Objective: To describe the clinical application of fluorescence in situ hybridization (FISH ) in preimplantation gender diagnosis.
Methods: Preimplantation gender diagnosis was performed in 2 female hemophilia A carriers, 1 male patient with glucose-6-phosphate dehydrogenase (G-6-PD) deficiency and 2 male patients with Y chromosome abnormality. Embryo sex was identified by FISH in total of 6 treatment cycles.

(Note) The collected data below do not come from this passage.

(** * Candidate screener: the scoring orchestration core

    A shallow embedding of [src/lib/ai-service.ts], [src/lib/prompts.ts],
    [src/lib/types.ts], [src/lib/schemas.ts] and [src/app/api/score/route.ts],
    followed by the properties the specification states about them.

    Conventions of the embedding:
    - a JavaScript number is a finite rational or an infinity ([Js.number]);
      NaN never reaches the modelled code (JSON.parse cannot produce it and
      zod's [z.number()] rejects it);
    - a promise-returning function is a computation in the monad
      [AiService.M]: it threads a [World] (clock, number of gateway calls
      made, trace of effects) and completes normally or abruptly (a rejected
      promise, a thrown value);
    - the LLM gateway is an oracle: its reply to the n-th call of a batch
      task is an arbitrary function of n;
    - console output has no effect on any result and is left out. *)

From Stdlib Require Import List ZArith QArith Qabs String Ascii Bool Lia Arith.
From Stdlib Require Import Permutation Sorted.
Import ListNotations.

Local Open Scope string_scope.
Local Open Scope list_scope.
Local Open Scope Z_scope.

(** String concatenation, as in a template literal. *)
Notation "a +++ b" := (String.append a b) (at level 60, right associativity).

(* ================================================================== *)
(** ** JavaScript values used by the code *)
(* ================================================================== *)

Module Js.

#[local] Set Warnings "-register-all".


(** Numbers: finite values and the two infinities. *)
Inductive number : Type :=
| Finite (q : Q)
| PosInfinity
| NegInfinity.

(** [a < b] on JavaScript numbers. *)
Definition num_ltb (a b : number) : bool :=
  match a, b with
  | Finite p, Finite q => negb (Qle_bool q p)
  | Finite _, PosInfinity => true
  | Finite _, NegInfinity => false
  | PosInfinity, _ => false
  | NegInfinity, NegInfinity => false
  | NegInfinity, _ => true
  end.
Lemma mapR_Forall2 {A B} (f : A -> Result B) (R : A -> B -> Prop) l bs :
  (forall a b, f a = Ok b -> R a b) ->
  mapR f l = Ok bs -> Forall2 R l bs.
Proof.
  intros Hf. revert bs. induction l as [|a l IH]; intros bs.
  - intros [= <-]. constructor.
  - cbn [mapR]. unfold_bind. destruct (f a) as [b|] eqn:Ea; [|discriminate].
    destruct (mapR f l) as [bs'|]; [|discriminate].
    intros [= <-]. constructor; [apply Hf; exact Ea | apply IH; reflexivity].
Qed.

Lemma mapR_total {A B} (f : A -> Result B) l :
  existsb (fun a => isErr (f a)) l = false -> exists bs, mapR f l = Ok bs.
Proof.
  rewrite <- isErr_mapR. destruct (mapR f l) as [bs|]; [|discriminate].
  intros _. exists bs. reflexivity.
Qed.

Lemma checkFile_violates f : isErr (checkFile f) = fileViolates f.
Proof.
  unfold checkFile, fileViolates. destruct f; try reflexivity.
  cbn [getProp memberAt]. unfold_bind.
  destruct (lookupMember (str "name") members) as [[]|]; reflexivity.
Qed.

Lemma structureFile_ok f :
  fileViolates f = false ->
  exists o, structureFile f = Ok o /\ fileStructured f o.
Proof.
  unfold fileViolates, structureFile, fileStructured.
  destruct f; try discriminate. cbn [getProp memberAt]. unfold_bind.
  destruct (lookupMember (str "name") members) as [[]|]; try discriminate.
  intros _. eexists. split; [reflexivity|]. cbn [name md5 sha1].
  split; [reflexivity|].
  split; destruct (lookupMember _ members); reflexivity.
Qed.

Lemma nullish_orNullValue x : nullish x = orNullValue x.
Proof. destruct x as [[]|]; reflexivity. Qed.

Lemma existsb_ext_eq {A} (f g : A -> bool) l :
  (forall a, f a = g a) -> existsb f l = existsb g l.
Proof. intros H. induction l as [|a l IH]; simpl; [reflexivity|]. rewrite H, IH. reflexivity. Qed.

Lemma checkInstance_violates i : isErr (checkInstance i) = instanceViolates i.
Proof.
  unfold checkInstance, instanceViolates, arrayAt, keyAbsent.
  destruct i; try reflexivity.
  cbn [getProp memberAt]. unfold_bind.
  rewrite <- !lookupMember_undefined.
  destruct (isUndefined (lookupMember (str "gameName") members)); [reflexivity|].
  destruct (isUndefined (lookupMember (str "gameCode") members)); [reflexivity|].
  cbn [orb]. destruct (lookupMember (str "files") members) as [[]|]; try reflexivity.
  cbn [isArray negb]. rewrite <- (existsb_ext_eq _ _ _ checkFile_violates).
  rewrite <- isErr_mapR. destruct (mapR checkFile elements); reflexivity.
Qed.

Lemma mapR_structureFile fl :
  existsb fileViolates fl = false ->
  exists os, mapR structureFile fl = Ok os /\ Forall2 fileStructured fl os.
Proof.
  induction fl as [|f fl IH]; cbn [existsb mapR].
  - intros _. exists []. split; [reflexivity | constructor].
  - intros H. apply orb_false_iff in H as [Hf Hfl].
    destruct (structureFile_ok f Hf) as (o & Eo & Ho).
    destruct (IH Hfl) as (os & Eos & Hos).
    exists (o :: os). unfold_bind. rewrite Eo, Eos.
    split; [reflexivity | constructor; assumption].
Qed.

Lemma structureInstance_ok i :
  instanceViolates i = false ->
  exists o, structureInstance i = Ok o /\ instanceStructured i o.
Proof.
  unfold instanceViolates, structureInstance, instanceStructured, arrayAt, keyAbsent.
  destruct i; try discriminate. cbn [getProp memberAt]. unfold_bind.
  intros H. apply orb_false_iff in H as [H Hf].
  destruct (lookupMember (str "files") members) as [[]|]; try discriminate.
  destruct (mapR_structureFile elements Hf) as (os & Eos & Hos).
  rewrite Eos. eexists. split; [reflexivity|].
  cbn [gameName gameCode files]. rewrite !nullish_orNullValue.
  split; [reflexivity|]. split; [reflexivity|].
  exists elements. split; [reflexivity | exact Hos].
Qed.

Lemma mapR_structureInstance il :
  existsb instanceViolates il = false ->
  exists os, mapR structureInstance il = Ok os
             /\ Forall2 instanceStructured il os.
Proof.
  induction il as [|i il IH]; cbn [existsb mapR].
  - intros _. exists []. split; [reflexivity | constructor].
  - intros H. apply orb_false_iff in H as [Hi Hil].
    destruct (structureInstance_ok i Hi) as (o & Eo & Ho).
    destruct (IH Hil) as (os & Eos & Hos).
    exists (o :: os). unfold_bind. rewrite Eo, Eos.
    split; [reflexivity | constructor; assumption].
Qed.

(** The validator fails exactly on the specified violations, and what it
    returns otherwise is the specified structure. *)
Lemma validate_cases v raw :
  (schemaViolation v = true /\ exists e, validateAndStructureData v raw = Err e)
  \/ (schemaViolation v = false
      /\ exists d, validateAndStructureData v raw = Ok d /\ dataStructured v d).
Proof.
  unfold validateAndStructureData, schemaViolation, dataStructured, arrayAt, keyAbsent.
  destruct v; try (left; split; [reflexivity | eexists; reflexivity]).
  cbn [getProp memberAt]. unfold_bind.
  rewrite <- !lookupMember_undefined.
  destruct (isUndefined (lookupMember (str "reportNumber") members));
    [left; split; [reflexivity | eexists; reflexivity]|].
  destruct (isUndefined (lookupMember (str "certificationDate") members));
    [left; split; [reflexivity | eexists; reflexivity]|].
  destruct (isUndefined (lookupMember (str "supplierRegistrationNumber") members));
    [left; split; [reflexivity | eexists; reflexivity]|].
  cbn [orb].
  destruct (lookupMember (str "gameInstances") members) as [[]|];
    try (left; split; [reflexivity | eexists; reflexivity]).
  cbn [isArray negb].
  destruct (existsb instanceViolates elements) eqn:Hv.
  - left. split; [reflexivity|].
    rewrite <- (existsb_ext_eq _ _ _ checkInstance_violates) in Hv.
    rewrite <- isErr_mapR in Hv.
    destruct (mapR checkInstance elements); [discriminate | eexists; reflexivity].
  - right. split; [reflexivity|].
    pose proof Hv as Hc.
    rewrite <- (existsb_ext_eq _ _ _ checkInstance_violates) in Hc.
    rewrite <- isErr_mapR in Hc.
    destruct (mapR checkInstance elements); [|discriminate].
    destruct (mapR_structureInstance elements Hv) as (os & Eos & Hos).
    rewrite Eos. eexists. split; [reflexivity|].
    cbn [reportNumber certificationDate supplierRegistrationNumber gameInstances].
    rewrite !nullish_orNullValue. repeat (split; [reflexivity|]).
    exists elements. split; [reflexivity | exact Hos].
Qed.

Lemma mapR_Err {A B} (f : A -> Result B) l e :
  mapR f l = Err e -> exists a, a ∈ l /\ f a = Err e.
Proof.
  induction l as [|a l IH]; [discriminate|].
  cbn [mapR]. unfold_bind. destruct (f a) as [b|e'] eqn:Ea.
  - destruct (mapR f l) as [bs|e'']; [discriminate|].
    intros [= ->]. destruct (IH eq_refl) as (x & Hx & Ex).
    exists x. split; [apply elem_of_cons; auto | exact Ex].
  - intros [= ->]. exists a. split; [apply elem_of_cons; auto | exact Ea].
Qed.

Results: A total of 123 cumulus-oocytes were retrieved in 6 treatment cycles. Sixty-one embryos were available for embryo biopsy. The success rate of biopsy was 86.9% (53/61), with a further cleavage rate of 62.3% (33/53). In the FISH procedure, one cell was lost during fixation, leading to a 98.1% (52/53) fixation rate. Totally, 16 female embryos and 3 male embryos were transferred to 5 patients in 6 cycles. Three healthy babies were born. The diagnosis was confirmed by subsequent analysis of amniocytes and embryonic buds after embryo reduction.
Conclusions: FISH is an efficient and reliable technique for determining the sex of human preimplantation embryos. Selective abortion and births of affected children can be avoided by preimplantation gender diagnosis.